PyCon UK 2023

Introduction to Data Analysis Using Pandas
09-22, 15:30–17:00 (Europe/London), Room L

Working with data can be challenging: it often doesn’t come in the best format for analysis, and understanding it well enough to extract insights requires both time and the skills to manipulate and visualize it. This session will teach you to effectively use pandas to make this process easier.


Pandas makes it possible to work with tabular data and perform all parts of the analysis from collection and manipulation through aggregation and visualization. While most of this session focuses on pandas, during our discussion of visualization, we will also introduce at a high level Matplotlib (the library that pandas uses for its visualization features, which when used directly makes it possible to create custom layouts, add annotations, etc.) and Seaborn (another plotting library, which features additional plot types and the ability to visualize long-format data).
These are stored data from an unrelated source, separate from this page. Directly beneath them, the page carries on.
(** Both handlers write the number between the neighbours, or space the bay
    again after they wrote [0]. *)
Lemma dropped_steps insertAfter bay w key w' :
  dropped insertAfter bay w key w' →
  ∃ prev s needsRecalc w1, resolveRefSequence (w_board w) bay insertAfter = Ok prev ∧
    calculateOrderBetween prev (GetNextSequenceUnified (w_board w) bay prev) = (s, needsRecalc) ∧
    written (w_board w) key bay s (w_board w1) ∧
    if needsRecalc : bool then ∃ w2, recalculateAllStripSequences w1 bay = Ok w2 ∧ w_board w' = w_board w2 else w_board w' = w_board w1.
Proof.
  intros [cached reorder Ack SetStatus Reset reevaluate w0 callsign strip w1 Hk Hs Hb H|w0 id w1 H].
  - unfold MoveStripBetween in H. rewrite Hs in H. simpl in H. replace (match strip with Some _ => _ | None => _ end) with false in H
      by (destruct strip as [[? [] ?]|]; [by destruct Hb|done|done]).
    apply bind_ok in H as (prev & Hp & H). destruct (resolveRefSequence _ _ _) eqn:Er; simplify_eq/=.
    destruct (calculateOrderBetween _ _) as [s needsRecalc] eqn:Ec. exists prev, s, needsRecalc. destruct needsRecalc.
    + apply bind_ok in H as (_ & _ & H). apply bind_ok in H as (w2 & Hr & H). apply after_move_board in H.
      eexists. split_and!; [done|done| |by exists w2]. simpl. by apply written_flight.
    + apply bind_ok in H as (_ & _ & H). apply after_move_board in H. eexists. split_and!; [done|done| |exact H]. simpl. by apply written_flight.
  - unfold MoveTacticalStripBetween in H. apply bind_ok in H as (prev & Hp & H). destruct (resolveRefSequence _ _ _) eqn:Er; simplify_eq/=.
    destruct (calculateOrderBetween _ _) as [s needsRecalc] eqn:Ec. apply bind_ok in H as (b & Hb & H).
    destruct (UpdateTacticalBayAndSequence _ _ _ _) eqn:Eu; simplify_eq/=. exists prev, s, needsRecalc, (set_board b w0).
    split_and!; [done|done|by apply written_tactical|]. destruct needsRecalc; [by exists w1|]. by injection H as <-.
Qed.

(** ** Boards whose numbers are in order *)

Definition rows (b : board) : Z := Z.of_nat (List.length (bd_strips b) + List.length (bd_tacticals b)).

(** After [n] operations *)
Record orderly (n : Z) (b : board) : Prop := mk_orderly {
  or_keyed : keyed b;
  or_rows : rows b ≤ n;
  or_range : ∀ bay key q, placed_in b bay key q → 0 < q ≤ 1000 * n;
  or_distinct : ∀ bay key key' q, placed_in b bay key q → placed_in b bay key' q → key = key' }.

(** So many operations that no number of the board is near the end of its type *)
Definition enough : Z := 2147480.

Lemma flight_entries_length l : (List.length (flight_entries l) ≤ List.length l)%nat.
Proof. induction l as [|[c b [s|]] l IH]; cbn [flight_entries omap list_omap fmap option_fmap option_map sr_Sequence List.length] in *; unfold flight_entries in *; simpl in *; lia. Qed.

Lemma entries_le_rows b bay : Z.of_nat (List.length (sorted_entries b bay)) ≤ rows b.
Proof.
  unfold sorted_entries, rows. rewrite sort_slice_perm, length_app. unfold tactical_entries. rewrite length_fmap.
  pose proof (flight_entries_length (ListSequences b bay)). unfold ListSequences, ListBaySequences in *.
  pose proof (Permutation_length (sort_slice_perm tactical_row_less (filter (λ row, tactical_in_bay bay row = true) (bd_tacticals b)))).
  pose proof (Permutation_length (sort_slice_perm strip_row_less (filter (λ row, in_bay bay row = true) (bd_strips b)))).
  pose proof (length_filter (λ row, in_bay bay row = true) (bd_strips b)). pose proof (length_filter (λ row, tactical_in_bay bay row = true) (bd_tacticals b)). lia.
Qed.

(** The strip that a reference names, wherever it is *)
Lemma resolved b bay insertAfter prev :
  resolveRefSequence b bay insertAfter = Ok prev → insertAfter = None ∧ prev = 0 ∨ ∃ bay' key, placed_in b bay' key prev.
Proof.
  unfold resolveRefSequence. destruct insertAfter as [[kind [c|] i]|]; simpl; [| |intros [= <-]; by left]; destruct (str_eqb _ _); try done.
  - unfold GetSequence. destruct (List.find _ _) as [[c' b' [s|]]|] eqn:E; try done. intros [= <-]. right. exists b', (Flight c').
    by apply find_some in E as [?%list_elem_of_In _].
  - destruct (str_eqb _ _); [|done]. destruct i as [i|]; [|done]. unfold GetSequenceByID. destruct (List.find _ _) as [[i' b' s]|] eqn:E; [|done].
    intros [= <-]. right. exists b', (Tactical i'). by apply find_some in E as [?%list_elem_of_In _].
  - destruct (str_eqb _ _); [|done]. destruct i as [i|]; [|done]. unfold GetSequenceByID. destruct (List.find _ _) as [[i' b' s]|] eqn:E; [|done].
    intros [= <-]. right. exists b', (Tactical i'). by apply find_some in E as [?%list_elem_of_In _].
Qed.

Lemma resolved_range n b bay insertAfter prev : orderly n b → 0 ≤ n → resolveRefSequence b bay insertAfter = Ok prev → 0 ≤ prev ≤ 1000 * n.
Proof. intros Ho Hn [[_ ->]|(bay' & key & H)]%resolved; [lia|]. apply (or_range _ _ Ho) in H. lia. Qed.
(* ===== verification/CoordinationInvariant.v ===== *)
(** * The invariant of the ledger of coordination requests

    What holds of every table that the commands of a session lead to
    ([requests_ok]), that each operation of [CoordinationLedger] keeps it, and that
    the requests only evolve meanwhile. *)

From S2P Require Import Prelude GoTime CoordinationRequest CoordinationLedger CoordinationFacts.
From stdpp Require Import pretty gmap.
From Stdlib Require Import Strings.Ascii Strings.String.

Local Open Scope Z_scope.

(** ** The invariant *)

Record requests_ok (l : list Request) : Prop := mk_requests_ok {
  ro_ids : NoDup (cr_ID <$> l);
  ro_valid : ∀ r, r ∈ l → valid r;
  (** a flight has one pending request of a kind *)
  ro_pending : ∀ r r', r ∈ l → r' ∈ l → pending r → pending r' → cr_Callsign r = cr_Callsign r' → cr_Kind r = cr_Kind r' → r = r';
  (** a command identity is used for one submission or one decision *)
  ro_commands : ∀ r r' d, r ∈ l → r' ∈ l → cr_Decision r = Some d →
    dc_CommandID d ≠ cr_CommandID r' ∧ ∀ d', cr_Decision r' = Some d' → dc_CommandID d' = dc_CommandID d → r = r';
  (** the links between a request and the one that superseded it *)
  ro_superseded : ∀ r i, r ∈ l → cr_SupersededBy r = Some i →
    ∃ r', r' ∈ l ∧ cr_ID r' = i ∧ cr_Supersedes r' = Some (cr_ID r) ∧ cr_Callsign r' = cr_Callsign r ∧ cr_Kind r' = cr_Kind r ∧ cr_ResolvedAt r = Some (cr_CreatedAt r');
  ro_supersedes : ∀ r' i, r' ∈ l → cr_Supersedes r' = Some i → ∃ r, r ∈ l ∧ cr_ID r = i ∧ cr_SupersededBy r = Some (cr_ID r');
  (** the transfers lead from a first recipient to the present one *)
  ro_chain : ∀ r, r ∈ l → ∃ first, leads first (cr_RecipientTransfers r) (cr_RecipientController r) }.
Definition HasBay (b : Bound) (bay : string) : bool := bool_decide (bay ∈ b_bays b).

(** [context] of [Bound] *)
Definition bound_context (b : Bound) (c : Context) : outcome Context :=
  guard_err ((cx_Session c <=? 0) || opt_test (λ p, negb (p =? def_address (b_definition b))%positive) (cx_Definition c)) (Errorf "workflow scope mismatch" []);;
  Ok (mk_context (cx_Now c) (cx_Session c) (Some (def_address (b_definition b))) (cx_Source c) (cx_Strip c) (cx_GroundOnline c)).

(** ** Validation of a decision *)

(** The fields of [StripAnnotations] in order: the name, the declared type that the
    Go type asks for, and whether two values differ in it *)
Definition annotation_fields (a b : StripAnnotations) : list (string * string * bool) :=
  let differ {A} `{EqDecision A} (f : StripAnnotations → A) := bool_decide (f a ≠ f b) in
  [("review_required", "boolean", differ an_ReviewRequired); ("notes", "string", differ an_Notes); ("deicing", "boolean", differ an_Deicing);
   ("rea", "timestamp", differ an_REA); ("ata", "timestamp", differ an_ATA); ("atd", "string", differ an_ATD);
   ("endurance_pob", "string", differ an_EndurancePOB); ("qnh", "string", differ an_QNH); ("rnav", "string", differ an_RNAV);
   ("vfr", "boolean", differ an_VFR)]%string.

Definition validateDeclaredAnnotations (before after : StripAnnotations) (declared : gmap string string) : outcome unit :=
  fold_outcome (λ _ '(name, want, differ),
    guard_err (differ && negb (bool_decide (declared !! name = Some want))) (Errorf "annotation %s is not declared as %s" [AStr name; AStr want])) tt
    (annotation_fields before after).

Definition ground_states : list string :=
  [GroundStateUnknown; GroundStateStartup; GroundStatePush; GroundStateTaxi; GroundStateLineup; GroundStateDepart; GroundStateParked].

(** [if p != nil { f(p) }] *)
Definition if_some {A} (o : option A) (f : A → outcome unit) : outcome unit := match o with Some a => f a | None => Ok tt end.

Definition Bound_Validate (b : Bound) (c : Context) (d : WorkflowDecision) : outcome unit :=
  let revisioned := bp_Revisioned (b_boardState b) in
  let observed := from_observation (cx_Source c) in
  guard_err (not_nil (de_Visibility d) && negb revisioned) (Errorf "invalid visibility decision" []);;
  guard_err (not_nil (de_Annotations d) && (observed || negb revisioned)) (Errorf "invalid annotation decision" []);;
  if_some (de_Annotations d) (λ a, validateDeclaredAnnotations (sn_Annotations (cx_Strip c)) a (b_annotations b));;
  guard_err (opt_test (λ a, negb revisioned || negb (HasBay b (ad_Bay a))) (de_Admission d)) (Errorf "invalid board admission decision" []);;
  if_some (de_Admission d) (λ a, validateDeclaredAnnotations no_annotations (ad_Annotations a) (b_annotations b));;
  guard_err (opt_test (λ l, negb (str_eqb (lk_Airport l) (Airport (b_definition b)))) (de_ConnectedFlights d))
    (Errorf "connected lookup must retain airport scope" []);;
  guard_err (opt_test (λ s, negb (contains ground_states s)) (de_GroundState d)) (Errorf "workflow returned invalid ground state %q" []);;
  guard_err (bool_decide (cx_Source c = SourceOther)) (Errorf "unknown workflow source" []);;
  guard_err (not_nil (de_GroundState d) && not_nil (de_Cleared d)) (Errorf "workflow cannot combine ground-state and clearance operations" []);;
  guard_err (negb observed && (de_Touchdown d || not_nil (de_ReconciledGroundState d) || not_nil (de_ReconciledCleared d)))
    (Errorf "controller action cannot masquerade as observation reconciliation" []);;
  bound_context b c;;
  guard_err (opt_test (λ bay, negb (HasBay b bay)) (de_Bay d)) (Errorf "workflow returned unknown bay %q" []);;
  guard_err (observed && (not_nil (de_GroundState d) || not_nil (de_Cleared d))) (Errorf "observation cannot emit field commands" []).

(** ** Operations of a bound workflow *)

Definition with_source (c : Context) (s : Source) : Context :=
  mk_context (cx_Now c) (cx_Session c) (cx_Definition c) s (cx_Strip c) (cx_GroundOnline c).

Definition Bound_Action (b : Bound) (c : Context) (name : string) (request : ActionRequest) : outcome WorkflowDecision :=
  c ← bound_context b c;
  guard_err (from_observation (cx_Source c)) (Errorf "observation cannot invoke controller action" []);;
  match b_actions b !! name with
  | None => Err (Errorf "unsupported action %q" [AStr name])
  | Some a =>
      decide ← deref (act_decide a);
      d ← decide c request;
      Bound_Validate b c d;; Ok d
  end.

Definition Bound_Observe (b : Bound) (c : Context) (o : Observation) : outcome WorkflowDecision :=
  c ← bound_context b c;
  let c := with_source c ObservationSource in
  d ← h_Observe (b_handler b) c o;
  Bound_Validate b c d;; Ok d.

Definition Bound_Lifecycle (b : Bound) (c : Context) (l : LifecycleEvent) : outcome LifecycleDecision :=
  c ← bound_context b c;
  d ← h_Lifecycle (b_handler b) c l;
  match ld_Visibility d with
  | Some v => Bound_Validate b c (mk_decision None None (Some v) None false false false None None false None None None);; Ok d
  | None => Ok d
  end.

Definition Bound_Coordinate (b : Bound) (c : Context) (event : Coordination) : outcome CoordinationDecision :=
  c ← bound_context b c; h_Coordinate (b_handler b) c event.

(** ** The registry *)

Definition add_descriptor (compiled : gmap string Descriptor) (d : Descriptor) : outcome (gmap string Descriptor) :=
  guard_err (not_nil (compiled !! ds_ID d)) (Errorf "duplicate workflow %s" [AStr (ds_ID d)]);;
  Ok (<[ds_ID d := d]> compiled).

(** The names of a registry of definitions in order *)
Definition Airports (definitions : gmap string AirportDefinition) : list string := sort_slice str_ltb (map_to_list definitions).*1.

(** A definition whose handler is not compiled is bound to the empty descriptor. *)
Definition NewRegistry (definitions : option (gmap string AirportDefinition)) (descriptors : list Descriptor) : outcome (gmap string Bound) :=
  compiled ← fold_outcome add_descriptor ∅ descriptors;
  match definitions with
  | None => Ok ∅
  | Some definitions =>
      fold_outcome (λ r airport,
        let d := definitions !! airport in
        d' ← deref d;
        match Bind d (default (mk_descriptor None "" None) (compiled !! wf_Handler (doc_Workflow (def_document d')))) with
        | Ok b => Ok (<[airport := b]> r)
        | Err e => Err (Errorf "airport %s: %w" [AStr airport; AErr e])
        | Panic => Panic
        | Hang => Hang
        end) ∅ (Airports definitions)
  end.
(* ===== verification/WorkflowFacts.v ===== *)
(** * What reports and moves do to a strip

    Lemmas about [Bays], [AirportWorkflow] and the two handlers: where a report
    leaves a departure, what validation lets through, to what an accepted document
    is bound, and that both handlers answer every report. *)

From S2P Require Import Prelude GoTime GoFloat Bays AirportDefinition AirportWorkflow.
From S2P Require Import WorkflowEkch WorkflowRadis.
From stdpp Require Import gmap strings.
From Stdlib Require Import QArith.
From Stdlib Require Import Strings.Ascii Strings.String.
Local Open Scope Z_scope.

(** ** Tests on strings *)

(** Decides the first test for equality of two strings in the goal. *)
Ltac case_str :=
  match goal with
  | |- context [str_eqb ?a ?b] =>
      let E := fresh "E" in
      destruct (str_eqb a b) eqn:E; [apply str_eqb_eq in E; try (exfalso; discriminate E)|apply str_eqb_neq in E]
  end.

(** Membership in a list of constants *)
Ltac listed := apply (bool_decide_unpack _); by vm_compute.

Section bays.
Context `{GoMath} (airport : string) (geography : BayGeography) (agl : Z) (gnd : bool).

Definition local_departure (origin destination : string) : Prop :=
  isLocalAirport origin airport = true ∧ isLocalAirport destination airport = false.

Definition near (p : EsPosition) : Prop := hasKnownPosition (GetLat p) (GetLon p) && too_far geography (GetLat p) (GetLon p) = false.

(** A full report of a departure that lies where it may be, as a function of bay and state *)
Lemma sync_departure strip e :
  local_departure (sync_origin strip (Some e)) (sync_destination strip (Some e)) →
  GetDepartureBayAt strip (Some e) agl airport gnd geography = local_departure_bay strip (Some e) agl gnd geography.
Proof. intros [Ho Hd]. unfold GetDepartureBayAt. by rewrite Hd, Ho. Qed.

Lemma agree_movement state strip e :
  local_departure (sync_origin strip (Some e)) (sync_destination strip (Some e)) → local_departure (db_Origin e) (db_Destination e) →
  near (GetPosition strip) → es_GroundState strip = state → db_State e ≠ Some state →
  (db_Bay e = BAY_DEPART → GetAltitude (GetPosition strip) ≤ airborne_above geography agl) →
  state ∈ [GroundStatePush; GroundStateTaxi; GroundStateDepart] →
  GetDepartureBayAt strip (Some e) agl airport gnd geography = GetDepartureBayFromGroundState state e airport gnd.
Proof.
  intros Hs [Ho Hd] Hnear Hstate Hnews Hlow Hmove. rewrite (sync_departure strip e Hs).
  unfold GetDepartureBayFromGroundState, local_departure_bay. cbv zeta. rewrite Hd, Ho, Hstate, Hnear. unfold keeps_bay, existing_in_bay, opt_test.
  assert (Hno : match db_State e with Some a => str_eqb state a | None => false end = false).
  { destruct (db_State e) as [st|]; [|done]. apply str_eqb_neq. by intros ->. }
  rewrite Hno, andb_false_r. cbn [negb andb orb].
  rewrite !elem_of_cons, elem_of_nil in Hmove. destruct Hmove as [->|[->|[->|[]]]]; cbn;
    repeat (case_str; cbn; try congruence); try done.
  all: try (rewrite E in *; cbn in *; congruence).
  all: destruct (airborne_above geography agl <? _) eqn:Ha; [apply Z.ltb_lt in Ha; specialize (Hlow ltac:(assumption)); lia|done].
Qed.

(** A report LINEUP about a strip that a full report may move says nothing there. *)
Lemma lineup_unread strip e :
  local_departure (sync_origin strip (Some e)) (sync_destination strip (Some e)) → near (GetPosition strip) →
  es_GroundState strip = GroundStateLineup → db_State e ≠ Some GroundStateLineup →
  db_Bay e ∉ [BAY_HIDDEN_DEP; BAY_HIDDEN; BAY_AIRBORNE; BAY_DEPART] →
  GetDepartureBayAt strip (Some e) agl airport gnd geography = bay_of_clearance strip geography agl.
Proof.
  intros Hs Hnear Hstate Hnews Hbay. rewrite (sync_departure strip e Hs).
  rewrite !not_elem_of_cons in Hbay. destruct Hbay as (H1 & H2 & H3 & H4 & _).
  unfold local_departure_bay. cbv zeta. rewrite Hstate, Hnear. unfold keeps_bay, existing_in_bay, opt_test.
  assert (Hno : match db_State e with Some a => str_eqb GroundStateLineup a | None => false end = false).
  { destruct (db_State e) as [st|]; [|done]. apply str_eqb_neq. intros <-; by apply Hnews. }
  rewrite Hno, andb_false_r, (proj2 (str_eqb_neq _ _) H1), (proj2 (str_eqb_neq _ _) H2), (proj2 (str_eqb_neq _ _) H3), (proj2 (str_eqb_neq _ _) H4). reflexivity.
Qed.
End bays.

(** ** Reports about departures *)

(** How far a departure has come *)
Definition departure_stages : list string := [BAY_NOT_CLEARED; BAY_CLEARED; BAY_PUSH; BAY_TAXI; BAY_TAXI_LWR; BAY_TAXI_TWR; BAY_DEPART; BAY_AIRBORNE].

Definition stage (bay : string) : option nat := fst <$> list_find (λ b, b = bay) departure_stages.

Definition bay_after (s : WorkflowSnapshot) (d : WorkflowDecision) : string := default (sn_Bay s) (de_Bay d).

(** The strip is a departure of the airport, before and after the report. *)
Definition departs_locally (h : ekch) (s : WorkflowSnapshot) (o : Observation) : Prop :=
  local_departure (ek_airport h) (sn_Origin s) (sn_Destination s) ∧
  local_departure (ek_airport h) (sync_origin (reported_strip s o) (existing_strip s)) (sync_destination (reported_strip s o) (existing_strip s)).

Definition report_near `{GoMath} (h : ekch) (o : Observation) : Prop :=
  near (ek_geography h) (mk_es_position (ob_Latitude o) (ob_Longitude o) (ob_Altitude o)).

(** A report about the same flight that only tells its ground state *)
Definition only_state (o : Observation) (kind : ObservationKind) : Observation :=
  mk_observation kind (ob_Origin o) (ob_Destination o) (ob_GroundState o) (ob_Cleared o) (ob_Latitude o) (ob_Longitude o) (ob_Altitude o).

Lemma stage_in bay i : stage bay = Some i → bay ∈ departure_stages.
Proof. unfold stage. intros ((j & x) & Hf & _)%fmap_Some. apply list_find_Some in Hf as (Hl & -> & _). by apply list_elem_of_lookup_2 in Hl. Qed.

Section reports.
Context `{GoMath} (h : ekch).

Lemma never_back_ground s o i existing gnd :
  existing_strip s = Some existing → local_departure (ek_airport h) (sn_Origin s) (sn_Destination s) → stage (sn_Bay s) = Some i →
  ob_GroundState o ∈ [GroundStateTaxi; GroundStateLineup; GroundStateDepart] →
  ∃ j, stage (GetDepartureBayFromGroundState (ob_GroundState o) existing (ek_airport h) gnd) = Some j ∧ (i ≤ j)%nat.
Proof.
  intros He [Ho Hd] Hi Hs. unfold existing_strip in He. destruct (sn_Exists s); [|done]. injection He as <-.
  unfold GetDepartureBayFromGroundState. cbn [db_Destination db_Origin db_Bay]. rewrite Ho, Hd.
  pose proof (stage_in _ _ Hi) as Hin. unfold departure_stages in Hin. rewrite !elem_of_cons, elem_of_nil in Hin. rewrite !elem_of_cons, elem_of_nil in Hs.
  destruct Hin as [Hb|[Hb|[Hb|[Hb|[Hb|[Hb|[Hb|[Hb|[]]]]]]]]]; rewrite Hb in *; vm_compute in Hi; injection Hi as <-;
    destruct Hs as [Hs|[Hs|[Hs|[]]]]; rewrite Hs; destruct gnd; (eexists; split; [vm_compute; reflexivity|lia]).
Qed.

(** What a snapshot of a stored strip has *)
Definition known_state (s : WorkflowSnapshot) : Prop := sn_GroundStateKnown s = false → sn_GroundState s = GroundStateUnknown.

Lemma reconciled_plain s o :
  ob_GroundState o ≠ GroundStateUnknown → (ob_GroundState o = GroundStateTaxi → sn_Bay s ∉ [BAY_DEPART; BAY_AIRBORNE]) →
  reconciled_state s o = ob_GroundState o.
Proof.
  intros Ho Hb. unfold reconciled_state. cbv zeta. rewrite (proj2 (str_eqb_neq _ _) Ho), !andb_false_r. cbn [andb].
  destruct (str_eqb (ob_GroundState o) GroundStateTaxi) eqn:Ht; [|by rewrite !andb_false_r; cbn [andb]; rewrite Ht, andb_false_r].
  apply str_eqb_eq in Ht. specialize (Hb Ht). rewrite !not_elem_of_cons in Hb. destruct Hb as (H1 & H2 & _).
  rewrite (proj2 (str_eqb_neq _ _) H1), (proj2 (str_eqb_neq _ _) H2). by rewrite !andb_false_r.
Qed.

(** Behind the runway a report TAXI becomes the stored state, or LINEUP. *)
Lemma reconciled_depart s o :
  sn_Exists s = true → sn_Bay s = BAY_DEPART → ob_GroundState o = GroundStateTaxi →
  reconciled_state s o = if str_empty (sn_GroundState s) then GroundStateLineup else sn_GroundState s.
Proof.
  intros He Hb Ho. unfold reconciled_state. cbv zeta. rewrite He, Hb, Ho. unfold str_empty, GroundStateUnknown.
  destruct (str_eqb (sn_GroundState s) ""); cbn; by rewrite ?andb_false_r.
Qed.

(** The aircraft is not yet above the altitude of a departure. *)
Definition low (o : Observation) : Prop := ob_Altitude o ≤ airborne_above (ek_geography h) (ek_airborneAGL h).

Lemma sync_departure_bay s o gnd existing :
  existing_strip s = Some existing → departs_locally h s o → report_near h o →
  GetDepartureBayAt (reported_strip s o) (Some existing) (ek_airborneAGL h) (ek_airport h) gnd (ek_geography h) =
  local_departure_bay (reported_strip s o) (Some existing) (ek_airborneAGL h) gnd (ek_geography h).
Proof. intros He [_ Hs] Hnear. rewrite He in Hs. exact (sync_departure _ _ _ _ _ _ Hs). Qed.

Lemma sync_keeps_depart s o gnd existing :
  existing_strip s = Some existing → known_state s → sn_Bay s = BAY_DEPART → departs_locally h s o → report_near h o →
  ob_GroundState o ∈ [GroundStateTaxi; GroundStateDepart] →
  let bay := GetDepartureBayAt (reported_strip s o) (Some existing) (ek_airborneAGL h) (ek_airport h) gnd (ek_geography h) in
  bay = BAY_DEPART ∨ bay = BAY_AIRBORNE ∧ ¬ low o.
Proof.
  intros He Hknown Hb Hs Hnear Ho. rewrite (sync_departure_bay s o gnd existing He Hs Hnear).
  pose proof He as He'. unfold existing_strip in He'. destruct (sn_Exists s) eqn:Hex; [|done]. injection He' as <-.
  unfold local_departure_bay. cbv zeta. unfold report_near, near in Hnear. unfold reported_strip. cbn [GetPosition es_Position]. rewrite Hnear.
  unfold existing_in_bay, opt_test, keeps_bay. cbn [db_Bay db_State es_GroundState opt_test GetAltitude]. rewrite Hb.
  assert (Hhigh : (airborne_above (ek_geography h) (ek_airborneAGL h) <? ob_Altitude o) = true → ¬ low o) by (unfold low; lia).
  rewrite !elem_of_cons, elem_of_nil in Ho. destruct Ho as [Ho|[Ho|[]]].
  - rewrite (reconciled_depart s o Hex Hb Ho). destruct (sn_GroundStateKnown s) eqn:Hk.
    + unfold str_empty. destruct (str_eqb (sn_GroundState s) "") eqn:Hg; cbn.
      * apply str_eqb_eq in Hg. rewrite Hg. cbn. destruct (airborne_above _ _ <? _); auto.
      * rewrite str_eqb_refl. cbn. rewrite orb_true_r. auto.
    + rewrite (Hknown Hk). cbn. destruct (airborne_above _ _ <? _); auto.
  - rewrite (reconciled_plain s o) by (rewrite Ho; discriminate). rewrite Ho. generalize (sn_GroundStateKnown s). intros known. left. cbn. by destruct (opt_test _ _).
Qed.

Lemma never_back_sync s o i gnd existing :
  existing_strip s = Some existing → known_state s → departs_locally h s o → report_near h o → stage (sn_Bay s) = Some i →
  ob_GroundState o ∈ [GroundStateTaxi; GroundStateDepart] →
  ∃ j, stage (GetDepartureBayAt (reported_strip s o) (Some existing) (ek_airborneAGL h) (ek_airport h) gnd (ek_geography h)) = Some j ∧ (i ≤ j)%nat.
Proof.
  intros He Hknown Hs Hnear Hi Ho.
  destruct (decide (sn_Bay s = BAY_DEPART)) as [Hb|Hd].
  { pose proof (sync_keeps_depart s o gnd existing He Hknown Hb Hs Hnear Ho) as Hr. cbv zeta in Hr. rewrite Hb in Hi. vm_compute in Hi. injection Hi as <-.
    destruct Hr as [->|[-> _]]; (eexists; split; [vm_compute; reflexivity|lia]). }
  rewrite (sync_departure_bay s o gnd existing He Hs Hnear).
  pose proof He as He'. unfold existing_strip in He'. destruct (sn_Exists s); [|done]. injection He' as <-.
  unfold local_departure_bay. cbv zeta. unfold report_near, near in Hnear. cbn [GetPosition es_Position reported_strip es_GroundState]. rewrite Hnear.
  unfold existing_in_bay, keeps_bay. cbn [db_Bay db_State opt_test].
  pose proof (stage_in _ _ Hi) as Hin. unfold departure_stages in Hin. rewrite !elem_of_cons, elem_of_nil in Hin.
  destruct (decide (sn_Bay s = BAY_AIRBORNE)) as [Hb|Ha]; [rewrite Hb in *; vm_compute in Hi; injection Hi as <-; cbn; eexists; split; [vm_compute; reflexivity|lia]|].
  rewrite reconciled_plain; [|rewrite !elem_of_cons, elem_of_nil in Ho; by destruct Ho as [->|[->|[]]]|intros _; rewrite !not_elem_of_cons; auto using not_elem_of_nil].
  rewrite !elem_of_cons, elem_of_nil in Ho. generalize (opt_test (str_eqb (ob_GroundState o)) (if sn_GroundStateKnown s then Some (sn_GroundState s) else None)). intros news.
  destruct Hin as [Hb|[Hb|[Hb|[Hb|[Hb|[Hb|[Hb|[Hb|[]]]]]]]]]; try done; rewrite Hb in *; vm_compute in Hi; injection Hi as <-;
    (destruct Ho as [Ho|[Ho|[]]]; rewrite Ho; destruct gnd, news; (eexists; split; [vm_compute; reflexivity|lia])).
Qed.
Section 1: Getting Started With Pandas

We will begin by introducing the Series, DataFrame, and Index classes, which are the basic building blocks of the pandas library, and showing how to work with them. By the end of this section, you will be able to create DataFrames and perform operations on them to inspect and filter data.

Section 2: Data Wrangling

To prepare our data for analysis, we need to perform data wrangling. We will learn how to clean and reformat data (e.g. renaming columns, fixing data type mismatches), restructure/reshape it, and enrich it (e.g. discretizing columns, calculating aggregations, combining data sources).

Section 3: Data Visualization

The human brain excels at finding patterns in visual representations of the data; so in this section, we will learn how to visualize data using pandas along with the Matplotlib and Seaborn to help us better understand our data.


Target Audience

This tutorial is for anyone with basic knowledge of Python and an interest in learning how to analyze data in Python. We will be working with Jupyter Notebooks, so attendees should familiarize themselves with the interface (i.e., know how to run/edit a cell) beforehand.

Environment Setup

Please setup your environment prior to the session by following the instructions here.


Is your proposal suitable for beginners? – yes

Stefanie Molin is a software engineer at Bloomberg in NYC, where she tackles tough problems in information security, particularly those revolving around data wrangling/visualization, building tools for gathering data, and knowledge sharing. She is also the author of Hands-On Data Analysis with Pandas, which is currently in its second edition and has been translated into Korean. She holds a bachelor’s degree in operations research from Columbia University, as well as a master’s degree in computer science, with a specialization in ML, from Georgia Tech.